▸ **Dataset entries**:
______

Lemma add_line_if_needed_ok cur s :
  window s video -> 0 <= cur < 2080 ->
  implements (add_line_if_needed cur) s (fit (Term (screen s) cur)) /\
  0 <= cursor (fit (Term (screen s) cur)) < 2000.
Proof.
  intros HW Hcur. unfold add_line_if_needed, fit, implements. simpl.
  destruct (Z.leb_spec 2000 cur); simpl; (split; [|lia]).
  - destruct (add_line_ok cur s HW) as (s' & R & Hs). exists s'.
    by rewrite R, (proj2 (Z.leb_le _ _)).
  - exists s. split; [done|apply shown_refl].
Qed.

Lemma put_char_ok c i s :
  window s video -> 0 <= i < 2080 ->
  implements (put_char c i) s (put (Term (screen s) i) c) /\
  0 < cursor (put (Term (screen s) i) c) <= 2000.
Proof.
  intros HW Hi.
  destruct (add_line_if_needed_ok i s HW Hi) as [(s1 & R1 & H1) Hc].
  destruct (print_ok c _ s1 (shown_window _ _ _ H1 HW) Hc) as (s2 & R2 & H2).
  split; [|simpl; lia]. exists s2. split.
  - unfold put_char. run_with R1. by run_with R2.
  - rewrite (proj2 H1) in H2. by apply (shown_trans _ s1 _ _ _ H1).
Qed.

Lemma text_ok cs i s :
  window s video -> 0 <= i < 2080 ->
  implements (for_fold cs i put_char) s (text (Term (screen s) i) cs) /\
  0 <= cursor (text (Term (screen s) i) cs) < 2080.
Proof.
  revert i s. induction cs as [|c cs IH]; intros i s HW Hi; simpl.
  { split; [|done]. exists s. split; [done|apply shown_refl]. }
  destruct (put_char_ok c i s HW Hi) as [(s1 & R1 & H1) Hc].
  destruct (IH (cursor (put (Term (screen s) i) c)) s1 (shown_window _ _ _ H1 HW))
    as [(s2 & R2 & H2) Hc2]; [lia|].
  rewrite (proj2 H1) in H2, R2, Hc2.
  split; [|done]. exists s2. run_with R1. split; [done|].
  by apply (shown_trans _ s1 _ _ _ H1).
Qed.

(** Digits, then the final scroll. *)
Lemma text_fit_ok cs i s (m : K Z) :
  window s video -> 0 <= i < 2080 ->
  m s = (i ← for_fold cs i put_char; add_line_if_needed i) s ->
  implements m s (fit (text (Term (screen s) i) cs)) /\
  0 <= cursor (fit (text (Term (screen s) i) cs)) < 2000.
Proof.
  intros HW Hi Hm. destruct (text_ok cs i s HW Hi) as [(s1 & R1 & H1) Hc].
  destruct (add_line_if_needed_ok _ s1 (shown_window _ _ _ H1 HW) Hc) as [(s2 & R2 & H2) Hc2].
  rewrite (proj2 H1) in R2, H2, Hc2.
  split; [|done]. exists s2. rewrite Hm. run_with R1.
  split; [done|]. by apply (shown_trans _ s1 _ _ _ H1).
Qed.
(** The 64-bit base is returned as 32 bits.  When the best fit starts at a
    multiple of 4 GiB the caller gets 0, which it takes for a failure, and the
    region is used up all the same. *)
Theorem allocate_truncates_high_base size s i e :
  map_stored s -> map_wf (live s) -> 0 < size ->
  Spec.best_fit size (live s) = Some (i, e) -> mm_base e mod 2 ^ 32 = 0 ->
  entry (pmm s) < MAX_FREE_PAGES ->
  exists s', allocate size s = Ok 0 s' /\ status (live s') (mm_base e) = Some 2.
Proof.
  intros HS Hwf Hsize Hb Hbase Hroom. pose proof (live_length s HS) as Hlen.
  destruct (allocate_cases size s HS Hwf Hsize)
    as [[_ Hnone]|(j & f & post & s' & Hbest & R & M & L & _ & W & St)].
  - exfalso. unfold Spec.allocate in Hnone. rewrite Hb in Hnone.
    case_match; [done|]. case_match; [lia|done].
  - rewrite Hb in Hbest. injection Hbest as <- <-. exists s'. split.
    + rewrite R. unfold u32. by rewrite Hbase.
    + rewrite St. by rewrite decide_True by lia.
Qed.

End guarantees.

(** * Concrete instances *)

Section examples.
Import MemMap.

Definition qemu_boot : kst := boot_state qemu_map no_device.

Lemma qemu_stored : map_stored qemu_boot.
Proof. split; [split; by vm_compute|by vm_compute]. Qed.
Lemma qemu_live : live qemu_boot = qemu_map.
Proof. reflexivity. Qed.
Lemma qemu_wf : map_wf (live qemu_boot).
Proof.
  rewrite qemu_live. split.
  - repeat (constructor; [split; simpl; lia|]). constructor.
  - simpl. repeat split; repeat constructor; unfold region_disjoint; simpl; lia.
Qed.

Lemma allocate_refines_best_fit_witness :
  map_stored qemu_boot /\ map_wf (live qemu_boot) /\
  exists s', allocate 4096 qemu_boot = Ok 0x100000 s' /\ map_step qemu_boot s' /\
    nth 3 (live s') inhabitant = MemoryMap 0x100000 4096 2 1 /\
    nth 4 (live s') inhabitant = MemoryMap 0x101000 0x7EDF000 1 1.
Proof.
  split; [apply qemu_stored|split; [apply qemu_wf|]].
  destruct (allocate_refines_best_fit 4096 qemu_boot qemu_stored qemu_wf ltac:(lia))
    as (s' & R & M & L).
  exists s'. split; [exact R|]. split; [exact M|]. rewrite L. split; reflexivity.
Defined.

Lemma allocate_grants_interval_witness :
  exists s', allocate 4096 qemu_boot = Ok 0x100000 s' /\
    status (live s') 0x100FFF = Some 2 /\ status (live s') 0x101000 = Some 1.
Proof.
  destruct (allocate_grants_interval 4096 qemu_boot qemu_stored qemu_wf ltac:(lia))
    as [(e & r & s' & R & _ & _ & _ & _ & _ & _ & _ & _ & St)|[R _]].
  - exists s'.
    assert (r = 0x100000) as Ha.
    { transitivity (match allocate 4096 qemu_boot with Ok a _ => a | _ => 0 end);
        [by rewrite R|by vm_compute]. }
    assert (s' = match allocate 4096 qemu_boot with Ok _ t => t | _ => qemu_boot end) as ->
      by (by rewrite R).
    split; [|split]; [|vm_compute; reflexivity..].
    rewrite R at 1. by rewrite Ha.
  - exfalso. revert R. vm_compute. discriminate.
Defined.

______

▸ **WHAT IS NEEDED**: Pull out all lines in the data above that include "intros".

▸ **REPLY**:
  intros HW Hcur. unfold add_line_if_needed, fit, implements. simpl.
  intros HW Hi.
  revert i s. induction cs as [|c cs IH]; intros i s HW Hi; simpl.
  intros HW Hi Hm. destruct (text_ok cs i s HW Hi) as [(s1 & R1 & H1) Hc].
  intros HS Hwf Hsize Hb Hbase Hroom. pose proof (live_length s HS) as Hlen.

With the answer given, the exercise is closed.